Irak'ta Şii-Sünni-Kürt dengesi İran lehine değişirken halk bundan yararlanmıyor

Serbest Ferhan Sindi Independent Türkçe için yazdı

Bağdat'ın Firdevs Meydanı'nda Humeyni ve Hamaney podterleri asılı / Fotoğraf: Al-Jazeera

Irak'taki siyasi, sosyal, ekonomik ve mezhepsel dengeler her geçen gün Şiiler lehine şekilleniyor ve Sünniler ile Kürtler ülke nimetlerinden mahrum bırakılmak isteniyor.

Bu totalde Irak Şii halkının da lehine bir sonuç doğurmuyor ve şartlar sadece İran'ın daha fazla hegemonyasına hizmet ediyor. 


Irak'ta Şiiler Tahran gibi bir merkez sayesinde Kürtler ve Sünnilerden şanslı

Irak'ta Şiiler her ne kadar dağınık, parçalı ve ayrı bir görüntü verse de onları aynı amaç etrafında toplayan ve mobilize eden bir merkez var.

İran, 2022'nin son aylarında yaşanan olaylarda olduğu gibi içeride çok meşgul değilse ve enerjisini dahildeki sorunları bastırmakla harcamıyorsa Irak'ta Şiiler arası bir krize izin vermez.

İçeride meşgul olsa bile Irak Şiilerini bir araya getirir ve uzlaştırır. Önceki yazılarımızda işaret ettiğimiz gibi Maliki ile Sadr arasında 2008'deki çatışmalar nasıl ki Süleymani tarafından yatıştırıldıysa 2022 Eylül'ündeki Sadr ve Haşdi Şabi çatışmaları da İran'ın müdahalesiyle son bulmuştur. 

İran, Saddam'ın 2003'te devrilmesi ve ABD'nin 2011'de askerlerini çekmesiyle Irak'ın egemen gücü olmuştur.

Bugün Haşdi Şabi ile bu ülkenin silahlı gücünü kontrol edecek imkanlarına sahiptir. Yüksek Federal Mahkeme ile de çıkarlarını tehlikeye atan her türlü kararı ya da uygulamayı durdurabilecek mekanizmaları kurmuştur.

Sünniler Baas rejiminin en büyük kurbanları olmuştur ve onun diyetini ödemeye devam etmektedir.

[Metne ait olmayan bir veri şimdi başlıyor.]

Definition collectAllRedirectTargets (command : bytes) : list bytes :=
  default [] (redirect_targets_loop (S (length command)) None command).

(** ** Pipes and background operators *)

Fixpoint pipes_loop (fuel : nat) (s : bytes) : option bool :=
  match fuel with
  | O => None
  | S fuel' =>
      match s with
      | [] => Some false
      | ch :: s1 =>
          if ch ==b SQUOTE then pipes_loop fuel' (close_quote (span_until SQUOTE s1)).2
          else if ch ==b DQUOTE then pipes_loop fuel' (close_quote (span_escaped DQUOTE s1)).2
          else
            match ch ==b BSLASH, s1 with
            | true, _ :: s2 => pipes_loop fuel' s2
            | _, _ =>
            if ch ==b "|"%char then
              if head_is "|"%char s1 then pipes_loop fuel' (drop 1 s1) else Some true
            else pipes_loop fuel' s1
            end
      end
  end.

Definition detectPipesQuoteAware (command : bytes) : bool :=
  default false (pipes_loop (S (length command)) command).

Fixpoint background_loop (fuel : nat) (s : bytes) : option bool :=
  match fuel with
  | O => None
  | S fuel' =>
      match s with
      | [] => Some false
      | ch :: s1 =>
          if ch ==b SQUOTE then background_loop fuel' (close_quote (span_until SQUOTE s1)).2
          else if ch ==b DQUOTE then background_loop fuel' (close_quote (span_escaped DQUOTE s1)).2
          else
            match ch ==b BSLASH, s1 with
            | true, _ :: s2 => background_loop fuel' s2
            | _, _ =>
            if ch ==b "&"%char then
              if head_is "&"%char s1 then background_loop fuel' (drop 1 s1)
              else if head_is ">"%char s1 then background_loop fuel' (drop 1 s1)
              else Some true
            else background_loop fuel' s1
            end
      end
  end.

Definition detectBackgroundOpsQuoteAware (command : bytes) : bool :=
  default false (background_loop (S (length command)) command).

(** * Facts about the command scanners

    The scanners consume their input without losing a byte, never run out of
    fuel, and [SplitCommands] cuts exactly at the operators it reads. *)

(** ** The inner loops return a cut of their argument *)

Lemma span_until_app q s w r : span_until q s = (w, r) -> s = w ++ r.
Proof.
  revert w r. induction s as [|c s IH]; intros w r; simpl; [by intros [= <- <-]|].
  case_bool_decide; [by intros [= <- <-]|].
  destruct (span_until q s) as [w' r']. intros [= <- <-]. simpl. f_equal. by apply IH.
Qed.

Saddam Sünni olduğu ve de Sünniler o dönemde ayrıcalıklı haklara sahip olduğu için ondan sonraki dönemin en mahrum kesimi haline gelmiştir.

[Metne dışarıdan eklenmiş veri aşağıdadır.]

Lemma empty_not_write : [] ∉ writeCommands.
Proof. apply member_false. vm_compute. done. Qed.

Lemma nonempty_member w l :
  (w <>b []) && member w l = false -> [] ∉ l -> w ∉ l.
Proof.
  intros [H|H]%andb_false_iff Hl; [|by apply member_false]. breflect. by subst.
Qed.

Lemma isSubCommandReadOnly_sound cmd :
  cmd <> [] -> isSubCommandReadOnly cmd = true -> read_only_ok cmd.
Proof.
  intros Hne. unfold isSubCommandReadOnly, read_only_ok, read_only_allowance. cbv zeta.
  rewrite bool_decide_eq_false_2 by done.
  destruct (DetectOutputRedirection cmd); [done|]. intros H. split; [done|].
  case_bool_decide as Ef; [by left|]. right.
  destruct (member (extractFirstWord cmd) writeCommands) eqn:E1; [done|].
  destruct ((extractFirstTwoWords cmd <>b []) && member (extractFirstTwoWords cmd) writeCommands)
    eqn:E2; [done|].
  apply member_false in E1. apply nonempty_member in E2; [|apply empty_not_write].
  split; [done|]. split; [done|].
  destruct (member (extractFirstWord cmd) readOnlyCommandPrefixes) eqn:E3;
    [left; by apply member_true|]. right.
  destruct ((extractFirstTwoWords cmd <>b []) && member (extractFirstTwoWords cmd) readOnlyCommands)
    eqn:E4; [left; breflect; by apply member_true|]. right.
  destruct ((extractFirstWord cmd ==b lit "git") && member (extractGitSubcommand cmd) readOnlyGitSubs)
    eqn:E5; [left; breflect; split; [done|by apply member_true]|]. right.
  destruct ((extractFirstWord cmd ==b lit "git")
    && member (lit "git " ++ extractGitSubcommand cmd) writeCommands); [done|].
  destruct ((extractFirstWord cmd ==b lit "go") && member (extractSecondWord cmd) readOnlyGoSubs)
    eqn:E6; [left; breflect; split; [done|by apply member_true]|]. right.
  by case_bool_decide.
Qed.

Lemma IsReadOnlyCommand_subs c :
  IsReadOnlyCommand c = true <->
  forall sub, sub ∈ SplitCommands c -> isSubCommandReadOnly sub = true.
Proof.
  assert (Hsplit : SplitCommands (TrimSpace c) = SplitCommands c)
    by (unfold SplitCommands; by rewrite TrimSpace_idemp).
  unfold IsReadOnlyCommand. rewrite Hsplit. case_bool_decide as E.
  - split; [|done]. intros _ sub Hsub. unfold SplitCommands in Hsub.
    rewrite E in Hsub. by apply not_elem_of_nil in Hsub.
  - rewrite forallb_elem_of. split; intros H sub Hsub; specialize (H sub Hsub);
      apply SplitCommands_trimmed in Hsub as [_ Ht]; by rewrite Ht in *.
Qed.

Lemma ValidateReadOnlyMode_None c : ValidateReadOnlyMode c = None <-> IsReadOnlyCommand c = true.
Proof.
  unfold ValidateReadOnlyMode, IsReadOnlyCommand. case_bool_decide; [done|].
  induction (SplitCommands (TrimSpace c)) as [|sub subs IH]; simpl; [done|].
  destruct (isSubCommandReadOnly (TrimSpace sub)); simpl; done.
Qed.

(** ** Properties *)

(** A command is classified as read-only only if every sub-command redirects no
    output and either has no word at all after its assignments, or its first
    words are not on the write list and are one of the allowances: a read-only
    command, a read-only git or go sub-command, or make.  This is what the code
    checks, not that nothing is written: [env_runs_anything] and
    [assignment_runs_anything] below. *)
Theorem read_only_sound c :
  IsReadOnlyCommand c = true -> forall sub, sub ∈ SplitCommands c -> read_only_ok sub.
Proof.
  intros H sub Hsub. apply isSubCommandReadOnly_sound.
  - by apply SplitCommands_trimmed in Hsub as [? _].
  - by apply (proj1 (IsReadOnlyCommand_subs c)).
Qed.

Sünniler 2005'te referandumla onaylanan anayasada etkin bir rol almadıkları gibi 30 Ocak 2005'te yapılan seçimleri de boykot ederek iyice saf dışı kaldı. 

Sünniler ikinci büyük darbeyi ise 2014'te IŞİD'in ortaya çıkmasıyla aldı. 2005'te büyük fırsatı kaçıran bu topluluk IŞİD'in Tikrit, Musul ve Ramadi'yi ele geçirmesiyle on yıllarca telafi edemeyecekleri darbeler aldı.

Gelinen aşamada Sünniler biraz toparlanmış olsa da siyasi arenada etkili bir aktör olamıyorlar. 

Musul, Ramadi ve Tikrit gibi Sünni kalelerde bugün Hamaney ve Süleymani'nin boy boy posterleri arzı endam ediyor.

Buralara artık "Sünni şehri" demek çok zor. Askeri olarak Haşdi Şabi kontrolünde ve Şiilerin Hüseyniyeleri her geçen gün artıyor. 

Halihazırda Sünniler, İran'a karşı durabilecek ve Irak'taki planlarını sekteye uğratacak siyasi, askeri, ekonomik ve toplumsal imkandan yoksunlar. Sünniler bölgesel ve küresel müttefiklerinin de çok etkili olduğu söylenemez. 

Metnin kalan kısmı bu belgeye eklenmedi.